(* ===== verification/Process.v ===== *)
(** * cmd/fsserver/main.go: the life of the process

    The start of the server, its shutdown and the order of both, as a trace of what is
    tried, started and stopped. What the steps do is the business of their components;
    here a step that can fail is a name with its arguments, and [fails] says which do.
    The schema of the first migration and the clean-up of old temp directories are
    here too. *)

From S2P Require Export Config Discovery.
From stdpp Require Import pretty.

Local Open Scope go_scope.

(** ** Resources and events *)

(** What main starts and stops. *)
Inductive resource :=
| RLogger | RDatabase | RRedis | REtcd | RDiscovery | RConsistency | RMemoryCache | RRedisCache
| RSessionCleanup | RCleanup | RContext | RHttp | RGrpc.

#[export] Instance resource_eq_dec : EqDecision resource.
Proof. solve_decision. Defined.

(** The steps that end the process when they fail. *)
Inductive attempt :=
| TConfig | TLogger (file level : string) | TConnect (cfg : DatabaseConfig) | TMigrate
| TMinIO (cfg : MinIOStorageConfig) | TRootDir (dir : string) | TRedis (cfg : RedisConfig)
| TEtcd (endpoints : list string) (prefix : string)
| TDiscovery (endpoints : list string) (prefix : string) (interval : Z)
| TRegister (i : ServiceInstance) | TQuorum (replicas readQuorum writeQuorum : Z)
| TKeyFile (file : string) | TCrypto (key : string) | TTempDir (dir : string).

□ □ □ □

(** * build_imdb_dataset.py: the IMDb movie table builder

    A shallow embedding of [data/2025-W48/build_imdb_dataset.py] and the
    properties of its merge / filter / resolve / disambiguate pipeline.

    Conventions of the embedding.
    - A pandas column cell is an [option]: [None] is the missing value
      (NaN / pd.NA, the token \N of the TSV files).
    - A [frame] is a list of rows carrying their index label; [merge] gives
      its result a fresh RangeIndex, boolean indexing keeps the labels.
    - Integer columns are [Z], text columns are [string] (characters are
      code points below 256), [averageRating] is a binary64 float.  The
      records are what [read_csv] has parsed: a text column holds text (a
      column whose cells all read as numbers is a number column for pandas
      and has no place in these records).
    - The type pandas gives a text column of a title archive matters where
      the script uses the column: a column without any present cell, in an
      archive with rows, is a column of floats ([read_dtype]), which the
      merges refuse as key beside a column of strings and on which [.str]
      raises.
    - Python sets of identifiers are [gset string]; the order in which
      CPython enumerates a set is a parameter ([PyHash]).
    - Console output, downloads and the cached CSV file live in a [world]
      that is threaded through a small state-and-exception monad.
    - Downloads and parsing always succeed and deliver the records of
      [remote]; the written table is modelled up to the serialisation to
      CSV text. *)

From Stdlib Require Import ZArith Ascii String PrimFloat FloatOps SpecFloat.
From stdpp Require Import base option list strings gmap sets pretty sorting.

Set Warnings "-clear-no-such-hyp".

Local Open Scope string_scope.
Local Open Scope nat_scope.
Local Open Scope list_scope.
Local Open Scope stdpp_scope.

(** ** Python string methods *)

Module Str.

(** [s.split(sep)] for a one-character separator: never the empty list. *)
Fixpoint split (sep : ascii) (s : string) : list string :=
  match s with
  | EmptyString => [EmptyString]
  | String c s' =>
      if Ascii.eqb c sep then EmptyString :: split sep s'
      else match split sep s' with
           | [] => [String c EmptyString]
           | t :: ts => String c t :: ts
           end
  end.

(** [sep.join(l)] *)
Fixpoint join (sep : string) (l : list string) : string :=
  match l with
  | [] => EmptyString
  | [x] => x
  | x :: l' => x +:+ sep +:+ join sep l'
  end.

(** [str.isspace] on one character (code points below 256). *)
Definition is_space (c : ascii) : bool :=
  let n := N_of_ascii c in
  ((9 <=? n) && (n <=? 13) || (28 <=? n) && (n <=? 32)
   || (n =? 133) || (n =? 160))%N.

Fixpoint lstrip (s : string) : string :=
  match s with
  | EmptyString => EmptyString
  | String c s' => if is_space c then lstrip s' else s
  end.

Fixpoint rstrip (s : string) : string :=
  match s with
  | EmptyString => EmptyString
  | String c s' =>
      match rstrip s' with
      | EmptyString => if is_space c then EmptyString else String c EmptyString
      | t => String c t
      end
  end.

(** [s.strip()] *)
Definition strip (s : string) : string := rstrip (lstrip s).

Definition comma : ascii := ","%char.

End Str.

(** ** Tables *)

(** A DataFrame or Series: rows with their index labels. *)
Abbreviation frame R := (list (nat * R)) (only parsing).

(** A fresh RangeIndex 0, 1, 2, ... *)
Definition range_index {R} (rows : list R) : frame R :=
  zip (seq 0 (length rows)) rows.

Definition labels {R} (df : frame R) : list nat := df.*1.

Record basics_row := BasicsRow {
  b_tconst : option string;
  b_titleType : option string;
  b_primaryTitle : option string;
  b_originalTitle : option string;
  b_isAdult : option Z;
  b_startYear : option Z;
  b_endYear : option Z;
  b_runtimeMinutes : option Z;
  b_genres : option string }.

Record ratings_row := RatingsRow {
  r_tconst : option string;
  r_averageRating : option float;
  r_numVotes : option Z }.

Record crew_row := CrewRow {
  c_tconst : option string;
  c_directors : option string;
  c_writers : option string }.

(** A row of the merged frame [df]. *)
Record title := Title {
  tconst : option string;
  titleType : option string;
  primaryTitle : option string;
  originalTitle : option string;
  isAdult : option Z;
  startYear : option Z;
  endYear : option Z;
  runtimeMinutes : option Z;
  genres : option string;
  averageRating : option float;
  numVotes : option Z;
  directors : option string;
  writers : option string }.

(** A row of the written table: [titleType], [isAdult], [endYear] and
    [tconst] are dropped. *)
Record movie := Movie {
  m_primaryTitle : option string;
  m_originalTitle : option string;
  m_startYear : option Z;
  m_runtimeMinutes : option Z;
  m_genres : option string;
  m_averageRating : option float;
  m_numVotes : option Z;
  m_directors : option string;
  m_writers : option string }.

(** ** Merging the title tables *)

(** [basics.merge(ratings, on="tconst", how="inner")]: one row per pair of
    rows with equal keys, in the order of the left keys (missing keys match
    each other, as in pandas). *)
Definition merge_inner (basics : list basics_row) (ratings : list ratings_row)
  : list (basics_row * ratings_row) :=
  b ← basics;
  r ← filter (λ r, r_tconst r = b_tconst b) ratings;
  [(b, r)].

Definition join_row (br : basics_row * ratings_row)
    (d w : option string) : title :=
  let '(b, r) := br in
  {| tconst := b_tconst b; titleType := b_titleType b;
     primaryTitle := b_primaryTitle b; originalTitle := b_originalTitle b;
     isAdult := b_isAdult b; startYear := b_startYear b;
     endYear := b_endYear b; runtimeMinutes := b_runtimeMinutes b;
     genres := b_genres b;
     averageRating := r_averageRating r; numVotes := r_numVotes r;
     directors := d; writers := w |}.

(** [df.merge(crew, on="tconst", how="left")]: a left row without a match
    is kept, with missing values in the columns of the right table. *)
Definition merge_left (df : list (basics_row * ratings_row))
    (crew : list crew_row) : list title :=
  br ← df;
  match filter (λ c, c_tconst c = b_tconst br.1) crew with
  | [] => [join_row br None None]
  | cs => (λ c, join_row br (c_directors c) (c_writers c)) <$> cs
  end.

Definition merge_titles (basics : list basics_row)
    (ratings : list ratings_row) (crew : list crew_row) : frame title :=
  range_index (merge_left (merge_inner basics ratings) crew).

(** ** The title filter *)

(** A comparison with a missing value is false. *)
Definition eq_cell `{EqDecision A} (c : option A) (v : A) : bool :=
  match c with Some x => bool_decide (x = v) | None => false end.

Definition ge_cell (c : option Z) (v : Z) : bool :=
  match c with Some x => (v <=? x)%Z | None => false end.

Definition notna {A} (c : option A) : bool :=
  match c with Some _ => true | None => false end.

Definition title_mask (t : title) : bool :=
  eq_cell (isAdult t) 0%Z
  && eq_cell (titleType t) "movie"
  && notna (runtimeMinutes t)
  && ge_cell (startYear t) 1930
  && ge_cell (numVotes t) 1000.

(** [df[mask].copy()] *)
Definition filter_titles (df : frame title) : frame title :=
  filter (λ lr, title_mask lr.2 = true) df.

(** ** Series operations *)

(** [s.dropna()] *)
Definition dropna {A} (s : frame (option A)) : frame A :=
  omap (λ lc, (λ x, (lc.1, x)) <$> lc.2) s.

□ □ □ □

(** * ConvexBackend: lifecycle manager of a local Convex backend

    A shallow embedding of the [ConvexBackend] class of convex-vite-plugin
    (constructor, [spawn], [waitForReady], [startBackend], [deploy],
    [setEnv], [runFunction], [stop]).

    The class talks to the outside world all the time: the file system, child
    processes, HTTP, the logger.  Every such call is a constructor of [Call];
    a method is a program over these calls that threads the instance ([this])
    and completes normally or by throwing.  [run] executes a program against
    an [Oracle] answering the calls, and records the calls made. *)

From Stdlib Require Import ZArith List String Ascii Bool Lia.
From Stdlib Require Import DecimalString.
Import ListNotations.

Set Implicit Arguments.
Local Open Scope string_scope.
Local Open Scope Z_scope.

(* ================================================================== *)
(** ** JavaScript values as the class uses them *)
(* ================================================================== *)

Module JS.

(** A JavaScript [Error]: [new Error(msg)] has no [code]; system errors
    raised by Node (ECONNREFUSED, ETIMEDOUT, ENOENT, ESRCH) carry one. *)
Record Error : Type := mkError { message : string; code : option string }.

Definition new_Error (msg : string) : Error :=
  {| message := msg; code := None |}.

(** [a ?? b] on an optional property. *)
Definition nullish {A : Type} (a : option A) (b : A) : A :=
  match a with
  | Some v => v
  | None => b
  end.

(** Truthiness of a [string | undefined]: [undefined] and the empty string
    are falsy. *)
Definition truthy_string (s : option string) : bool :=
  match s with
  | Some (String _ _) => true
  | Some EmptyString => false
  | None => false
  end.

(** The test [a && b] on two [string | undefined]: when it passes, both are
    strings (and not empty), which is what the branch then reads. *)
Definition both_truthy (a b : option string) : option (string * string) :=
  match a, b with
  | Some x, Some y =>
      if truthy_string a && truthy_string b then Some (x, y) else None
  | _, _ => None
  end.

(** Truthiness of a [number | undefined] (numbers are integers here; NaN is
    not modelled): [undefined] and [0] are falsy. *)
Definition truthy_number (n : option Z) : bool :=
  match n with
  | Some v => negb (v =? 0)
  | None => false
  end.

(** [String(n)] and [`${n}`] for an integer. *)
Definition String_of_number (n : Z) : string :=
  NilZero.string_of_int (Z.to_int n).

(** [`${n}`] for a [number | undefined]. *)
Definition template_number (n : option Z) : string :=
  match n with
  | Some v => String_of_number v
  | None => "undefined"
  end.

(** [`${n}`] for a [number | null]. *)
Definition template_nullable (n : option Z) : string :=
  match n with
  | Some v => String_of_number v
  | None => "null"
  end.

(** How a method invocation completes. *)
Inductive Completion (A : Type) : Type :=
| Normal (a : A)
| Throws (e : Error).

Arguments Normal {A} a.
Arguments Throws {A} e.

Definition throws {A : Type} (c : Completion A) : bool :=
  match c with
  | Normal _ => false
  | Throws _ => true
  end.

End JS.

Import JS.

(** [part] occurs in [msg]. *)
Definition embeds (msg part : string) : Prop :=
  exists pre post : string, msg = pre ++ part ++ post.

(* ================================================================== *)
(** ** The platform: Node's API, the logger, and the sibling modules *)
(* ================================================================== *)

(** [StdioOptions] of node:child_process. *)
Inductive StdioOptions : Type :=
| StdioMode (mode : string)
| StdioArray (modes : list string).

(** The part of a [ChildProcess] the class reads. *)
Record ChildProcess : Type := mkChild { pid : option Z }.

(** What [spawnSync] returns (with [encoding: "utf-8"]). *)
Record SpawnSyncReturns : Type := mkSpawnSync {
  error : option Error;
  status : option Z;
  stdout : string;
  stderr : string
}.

□ □ □ □

What this task involves: Set down, exactly as they stand above, the lines starting with the line with "column whose cells" and going on through the line with "the script uses", and no others.

Written reply:
      column whose cells all read as numbers is a number column for pandas
      and has no place in these records).
    - The type pandas gives a text column of a title archive matters where
      the script uses the column: a column without any present cell, in an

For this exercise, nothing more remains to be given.